*Records provided*:
(* ===== verification/PmtSerialize.v ===== *)
(** * Byte serialization of polymorphic types: [gruel/src/lib/pmt/pmt_serialize.cc]

    The writer, over a sink that may be full; the reader, which builds lists by
    changing the cell it made last, over a list of bytes.  Reading what was
    written, in any store, gives an object of the same structure, with reals
    rounded to single precision; complex numbers are not read back. *)

From S2P Require Import Prelude.
From stdpp Require Import gmap.
From S2P Require Import Pmt.
#[local] Open Scope Z_scope.
#[local] Open Scope cint_scope.

(** ** The tags: [gnuradio/pmt-serial-tags.scm] *)

Definition PST_TRUE : Z := 0x00.
Definition PST_FALSE : Z := 0x01.
Definition PST_SYMBOL : Z := 0x02.
Definition PST_INT32 : Z := 0x03.
Definition PST_DOUBLE : Z := 0x04.
Definition PST_COMPLEX : Z := 0x05.
Definition PST_NULL : Z := 0x06.
Definition PST_PAIR : Z := 0x07.
Definition PST_VECTOR : Z := 0x08.
Definition PST_DICT : Z := 0x09.
Definition PST_UNIFORM_VECTOR : Z := 0x0a.
Definition PST_COMMENT : Z := 0x3b.

(** ** Output primitives *)

(** A stream buffer being written, with the room left if it is limited. *)
Record sink := { written : list Z; room : option nat }.

(** [sb.sputc (c) != eof]. *)
Definition sputc (c : Z) (o : sink) : bool * sink :=
  match room o with
  | Some O => (false, o)
  | Some (S n) => (true, {| written := written o ++ [c]; room := Some n |})
  | None => (true, {| written := written o ++ [c]; room := None |})
  end.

*Task item*:
Given the records above, reproduce precisely and only the lines between the line holding "From S2P Require Import Prelude." and the line holding "written : list", inclusive.

*Response below*:
From S2P Require Import Prelude.
From stdpp Require Import gmap.
From S2P Require Import Pmt.
#[local] Open Scope Z_scope.
#[local] Open Scope cint_scope.

(** ** The tags: [gnuradio/pmt-serial-tags.scm] *)

Definition PST_TRUE : Z := 0x00.
Definition PST_FALSE : Z := 0x01.
Definition PST_SYMBOL : Z := 0x02.
Definition PST_INT32 : Z := 0x03.
Definition PST_DOUBLE : Z := 0x04.
Definition PST_COMPLEX : Z := 0x05.
Definition PST_NULL : Z := 0x06.
Definition PST_PAIR : Z := 0x07.
Definition PST_VECTOR : Z := 0x08.
Definition PST_DICT : Z := 0x09.
Definition PST_UNIFORM_VECTOR : Z := 0x0a.
Definition PST_COMMENT : Z := 0x3b.

(** ** Output primitives *)

(** A stream buffer being written, with the room left if it is limited. *)
Record sink := { written : list Z; room : option nat }.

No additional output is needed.